→ **Extracted data entries**
Lemma req_expired_eq rq next :
  blk_mq_req_expired rq next = (expired rq, if pending rq then next_deadline next rq else next).
Proof.
  unfold blk_mq_req_expired, expired, pending, awaited, next_deadline.
  destruct (bool_decide _), (has_flag _ _), (time_after_eq _ _), (next =? 0),
    (time_after next (deadline rq)); done.
Qed.

(** ** Release *)

Lemma core_hw q q' : core q' = core q -> same_hw q q'.
Proof.
  intros H. split_and!.
  - exact (core_hctxs q' q (fun h => (tags h, sched_tags h)) (fun _ => eq_refl) H).
  - pose proof (f_equal (fun q => length (q_tags q)) H) as E. simpl in E. by rewrite !length_fmap in E.
  - pose proof (f_equal (fun q => length (queue_hw_ctx q)) H) as E. simpl in E. by rewrite !length_fmap in E.
Qed.

#[global] Instance same_hw_preorder : PreOrder same_hw.
Proof.
  split; [done|]. intros q1 q2 q3 (A1 & A2 & A3) (B1 & B2 & B3). split_and!; congruence.
Qed.

(** A release of a tag changes the bitmap of the tags only. *)
Lemma put_tag_keeps ti x q :
  0 <= ti < Z.of_nat (length (q_tags q)) ->
  same_hw q (blk_mq_put_tag ti x q) /\ q_rqs (blk_mq_put_tag ti x q) = q_rqs q.
Proof.
  intros H. destruct (aget_lt (q_tags q) ti H) as [t Ht]. rewrite (put_tag_ok ti x t q Ht).
  split; [|done]. split_and!; [done| |done]. simpl. apply length_insert.
Qed.

Lemma free_final_keeps r q rq :
  q_rqs q !! r = Some rq -> releasable q rq ->
  exists q', blk_mq_free_request_final r q = Some q' /\ same_hw q q' /\
    q_rqs q' = <[r := rq <| mq_hctx := None |>]> (q_rqs q).
Proof.
  intros Hr (hi & tg & stg & Hh & Ht & H1 & H2). unfold blk_mq_free_request_final. rewrite Hr. cbn [mbind option_bind].
  rewrite Hh. cbn [mbind option_bind]. unfold hw_tags in Ht. rewrite aget_fmap in Ht. apply fmap_Some in Ht as (h & Hhi & Eh).
  injection Eh as -> ->. rewrite Hhi. cbn [mbind option_bind]. set (q1 := set_rq r _ q).
  assert (S1 : same_hw q q1) by done.
  assert (H : exists q2, (if tag rq =? -1 then Some q1 else ti ← tags h; Some (blk_mq_put_tag ti (tag rq) q1)) = Some q2 /\
    same_hw q q2 /\ q_rqs q2 = q_rqs q1).
  { destruct (Z.eqb_spec (tag rq) (-1)); [by exists q1|]. destruct (H1 n) as (ti & -> & Hti). cbn [mbind option_bind].
    destruct (put_tag_keeps ti (tag rq) q1 Hti) as [P1 P2]. eexists; split_and!; [done|by etrans|done]. }
  destruct H as (q2 & -> & S2 & R2). cbn [mbind option_bind].
  assert (H : exists q3, (if internal_tag rq =? -1 then Some q2
    else ti ← sched_tags h; Some (blk_mq_put_tag ti (internal_tag rq) q2)) = Some q3 /\ same_hw q q3 /\ q_rqs q3 = q_rqs q1).
  { destruct (Z.eqb_spec (internal_tag rq) (-1)); [by exists q2|]. destruct (H2 n) as (ti & -> & Hti). cbn [mbind option_bind].
    destruct (put_tag_keeps ti (internal_tag rq) q2) as [P1 P2]; [destruct S2 as (_ & -> & _); done|].
    eexists; split_and!; [done|by etrans|by rewrite P2]. }
  destruct H as (q3 & -> & S3 & R3). cbn [mbind option_bind]. eexists; split_and!; [done| |].
  - etrans; [exact S3|]. exact (core_hw _ _ (sched_restart_core hi q3)).
  - change (q_rqs (blk_mq_sched_restart hi q3) = q_rqs q1). by rewrite (core_rqs _ _ (sched_restart_core hi q3)).
Qed.

Lemma releasable_hw q q' rq rq' : same_hw q q' -> same_ids rq rq' -> releasable q rq -> releasable q' rq'.
Proof.
  intros (E1 & E2 & _) (F1 & F2 & F3) (hi & tg & stg & H). exists hi, tg, stg. by rewrite E1, E2, F1, F2, F3.
Qed.

Lemma only_completes_refl r q q' : (forall r', r' <> r -> q_rqs q' !! r' = q_rqs q !! r') -> only_completes r q q'.
Proof. intros H r' rq Hne Hr. exists rq. split; [by rewrite H|by left]. Qed.

Lemma only_completes_trans r q1 q2 q3 : only_completes r q1 q2 -> only_completes r q2 q3 -> only_completes r q1 q3.
Proof.
  intros H1 H2 r' rq Hne Hr. destruct (H1 r' rq Hne Hr) as (rq2 & Hr2 & E2). destruct (H2 r' rq2 Hne Hr2) as (rq3 & Hr3 & E3).
  exists rq3. split; [done|]. destruct E3 as [->|]; [|by right]. done.
Qed.

(** ** One request *)

Lemma timed_out_keeps r reserved q rq :
  q_rqs q !! r = Some rq -> 2 <= ref rq -> releasable q rq ->
  exists q', blk_mq_rq_timed_out r reserved q = Some q' /\ only_completes r q q' /\ same_hw q q' /\
    exists rq', q_rqs q' !! r = Some rq' /\ 1 <= ref rq' /\ releasable q' rq'.
Proof.
  intros Hr Href Hrel. unfold blk_mq_rq_timed_out, mod_rq. rewrite Hr. cbn [mbind option_bind].
  set (rq1 := rq <| rq_flags ::= _ |>). set (q1 := set_rq r rq1 q).
  assert (Hr1 : q_rqs q1 !! r = Some rq1) by apply lookup_insert_eq.
  assert (C1 : only_completes r q q1) by (apply only_completes_refl; intros r' Hne; by apply lookup_insert_ne).
  assert (Htimer : forall q2 rq2, only_completes r q q2 -> same_hw q q2 -> q_rqs q2 !! r = Some rq2 -> 1 <= ref rq2 -> same_ids rq rq2 ->
    exists q', (rq ← q_rqs q2 !! r; Some (set_rq r (blk_add_timer rq) q2)) = Some q' /\ only_completes r q q' /\ same_hw q q' /\
    exists rq', q_rqs q' !! r = Some rq' /\ 1 <= ref rq' /\ releasable q' rq').
  { intros q2 rq2 C2 S2 Hr2 Href2 I2. rewrite Hr2. cbn [mbind option_bind]. destruct (add_timer_keeps rq2) as [A1 A2].
    eexists; split_and!; [done| |done|].
    - eapply only_completes_trans; [exact C2|]. apply only_completes_refl. intros r' Hne. by apply lookup_insert_ne.
    - eexists; split_and!; [apply lookup_insert_eq|lia|]. eapply releasable_hw; [exact S2| |exact Hrel].
      destruct A2 as (B1 & B2 & B3), I2 as (D1 & D2 & D3). split_and!; congruence. }
  destruct op_timeout as [f|] eqn:Ef; [|by apply (Htimer q1 rq1); try done; simpl; lia].
  destruct (f r reserved q1) as [ret q2] eqn:Eq.
  destruct (timeout_handler f r reserved q1 rq1 ret q2 Ef Hr1 Href Eq) as (C2 & S2 & rq2 & Hr2 & Href2 & I2).
  assert (C3 : only_completes r q q2) by by eapply only_completes_trans. destruct ret.
  - exists q2. split_and!; [done..|]. exists rq2. split_and!; [done..|]. by eapply releasable_hw.
  - by apply (Htimer q2 rq2).
Qed.

Lemma put_expired_keeps h r q rq :
  is_flush_rq r h = false -> q_rqs q !! r = Some rq -> 1 <= ref rq -> releasable q rq ->
  exists q', put_expired h r q = Some q' /\ only_completes r q q' /\ same_hw q q' /\ is_Some (q_rqs q' !! r).
Proof.
  intros Hf Hr Href Hrel. unfold put_expired. rewrite Hf, Hr. cbn [mbind option_bind].
  set (rq1 := rq <| ref ::= _ |>). set (q1 := set_rq r rq1 q).
  assert (Hr1 : q_rqs q1 !! r = Some rq1) by apply lookup_insert_eq.
  assert (C1 : only_completes r q q1) by (apply only_completes_refl; intros r' Hne; by apply lookup_insert_ne).
  destruct (ref rq1 =? 0); [|exists q1; split_and!; try done; by rewrite Hr1].
  destruct (free_final_keeps r q1 rq1 Hr1) as (q2 & -> & S2 & R2); [by eapply (releasable_hw q)|].
  exists q2. split_and!; [done| |done|rewrite R2, lookup_insert_eq; by eexists].
  eapply only_completes_trans; [exact C1|]. apply only_completes_refl. intros r' Hne. rewrite R2. by apply lookup_insert_ne.
Qed.

(** What one call of the callback does. *)
Lemma check_expired_spec h r reserved s rq :
  q_rqs (tw_q s) !! r = Some rq -> is_flush_rq r h = false ->
  (expired rq = true -> 1 <= ref rq /\ releasable (tw_q s) rq) ->
  exists q', blk_mq_check_expired h r reserved s =
      Some (true, mk_tw (if pending rq then next_deadline (tw_next s) rq else tw_next s) q'
        (if expired rq then r :: tw_log s else tw_log s)) /\
    only_completes r (tw_q s) q' /\ same_hw (tw_q s) q' /\
    if expired rq then is_Some (q_rqs q' !! r) else q' = tw_q s.
Proof.
  intros Hr Hf He. unfold blk_mq_check_expired. rewrite Hr. cbn [mbind option_bind]. rewrite req_expired_eq.
  destruct (expired rq) eqn:Ee; cbn [negb].
  2:{ exists (tw_q s). split_and!; try done. by apply only_completes_refl. }
  destruct (He eq_refl) as [Href Hrel]. rewrite (proj2 (Z.eqb_neq (ref rq) 0)) by lia. rewrite req_expired_eq.
  assert (Ep : pending rq = false). { unfold expired, pending in *. destruct (awaited rq), (time_after_eq _ _); done. }
  change (expired (rq <| ref ::= _ |>)) with (expired rq). change (pending (rq <| ref ::= _ |>)) with (pending rq).
  rewrite Ee, Ep. set (rq1 := rq <| ref ::= _ |>). set (q1 := set_rq r rq1 (tw_q s)).
  assert (Hr1 : q_rqs q1 !! r = Some rq1) by apply lookup_insert_eq.
  assert (C1 : only_completes r (tw_q s) q1) by (apply only_completes_refl; intros r' Hne; by apply lookup_insert_ne).
  destruct (timed_out_keeps r reserved q1 rq1 Hr1) as (q2 & -> & C2 & S2 & rq2 & Hr2 & Href2 & Hrel2).
  { simpl. lia. } { by eapply (releasable_hw (tw_q s)). }
  cbn [mbind option_bind]. destruct (put_expired_keeps h r q2 rq2 Hf Hr2 Href2 Hrel2) as (q3 & -> & C3 & S3 & H3).
  cbn [mbind option_bind]. exists q3. split_and!; [done| |by etrans|done].
  eapply only_completes_trans; [exact C1|]. by eapply only_completes_trans.
Qed.

(** ** Deadlines *)

(** Distance of a deadline from now. *)
Definition off (d : Z) : Z := s64 (d - jiffies).
Definition near (d : Z) : Prop := - 2 ^ 62 < off d < 2 ^ 62.

(** A deadline that the work can tell from "no deadline yet". *)
Definition timely (d : Z) : Prop := d <> 0 /\ near d.

Lemma s64_shift z k : s64 (z + k * 2 ^ 64) = s64 z.
Proof. unfold s64. replace (z + k * 2 ^ 64 + 2 ^ 63) with (z + 2 ^ 63 + k * 2 ^ 64) by lia. by rewrite Z.mod_add by lia. Qed.

Lemma s64_decomp z : exists k, z = s64 z + k * 2 ^ 64.
Proof. exists ((z + 2 ^ 63) / 2 ^ 64). unfold s64. pose proof (Z.div_mod (z + 2 ^ 63) (2 ^ 64)). lia. Qed.

Lemma s64_off a b : timely a -> timely b -> s64 (a - b) = off a - off b.
Proof.
  intros [_ Ha] [_ Hb]. unfold near, off in *. destruct (s64_decomp (a - jiffies)) as [k Hk]. destruct (s64_decomp (b - jiffies)) as [m Hm].
  replace (a - b) with (s64 (a - jiffies) - s64 (b - jiffies) + (k - m) * 2 ^ 64) by lia.
  rewrite s64_shift, s64_small; lia.
Qed.

Lemma next_deadline_spec next rq :
  timely (deadline rq) -> next = 0 \/ timely next ->
  let n := next_deadline next rq in
  timely n /\ off n <= off (deadline rq) /\ (next <> 0 -> off n <= off next) /\ (n = next \/ n = deadline rq).
Proof.
  intros Hd Hn n. subst n. unfold next_deadline. destruct (Z.eqb_spec next 0); [split_and!; try done; lia|].
  destruct Hn as [|Hn]; [done|]. unfold time_after. rewrite s64_off by done.
  destruct (Z.ltb_spec (off (deadline rq) - off next) 0); split_and!; try done; try (by left); try (by right); lia.
Qed.

Lemma pending_off rq : pending rq = true -> timely (deadline rq) -> 0 < off (deadline rq).
Proof.
  unfold pending, off, timely, near, time_after_eq. intros [_ H]%andb_prop [Hnz Hn]. apply negb_true_iff, Z.leb_gt in H. unfold off in Hn.
  destruct (s64_decomp (deadline rq - jiffies)) as [k Hk].
  replace (jiffies - deadline rq) with (- s64 (deadline rq - jiffies) + - k * 2 ^ 64) in H by lia.
  rewrite s64_shift, s64_small in H by lia. lia.
Qed.

(** ** The iteration *)

Definition ids (l : list (Z * rqid * bool)) : list rqid := (fun x => x.1.2) <$> l.

(** What the work relies on for the requests it visits. *)
Definition visitable (q : request_queue) (x : Z * rqid * bool) : Prop :=
  is_flush_rq x.1.2 x.1.1 = false /\
  exists rq, q_rqs q !! x.1.2 = Some rq /\ 1 <= ref rq /\ releasable q rq /\ (awaited rq = true -> deadline rq <> 0 /\ near (deadline rq)).

Definition gone (q : request_queue) (r : rqid) : Prop :=
  exists rq, q_rqs q !! r = Some rq /\ rq_state rq <> MQ_RQ_IN_FLIGHT.

(** A request that was visited is taken care of. *)
Definition covered (q0 : request_queue) (s : tw_state) (r : rqid) : Prop :=
  forall rq, q_rqs q0 !! r = Some rq ->
  (expired rq = true -> r ∈ tw_log s \/ gone (tw_q s) r) /\
  (pending rq = true -> gone (tw_q s) r \/
     (q_rqs (tw_q s) !! r = Some rq /\ tw_next s <> 0 /\ off (tw_next s) <= off (deadline rq))).

Record iter_inv (q0 : request_queue) (seen todo : list (Z * rqid * bool)) (s : tw_state) : Prop := {
  it_hw : same_hw q0 (tw_q s);
  it_seen : forall r, r ∈ ids seen -> covered q0 s r;
  it_todo : forall r rq, r ∈ ids todo -> q_rqs q0 !! r = Some rq -> q_rqs (tw_q s) !! r = Some rq \/ gone (tw_q s) r;
  it_log : forall r, r ∈ tw_log s -> r ∈ ids seen /\ exists rq, q_rqs q0 !! r = Some rq /\ expired rq = true;
  it_next : tw_next s = 0 \/ timely (tw_next s) /\ exists r rq, r ∈ ids seen /\ q_rqs q0 !! r = Some rq /\
    pending rq = true /\ deadline rq = tw_next s;
}.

→ **What to work on**
Only the count, nothing else: how many lines of the records hold the word "eapply"?

→ **Result for this task**
8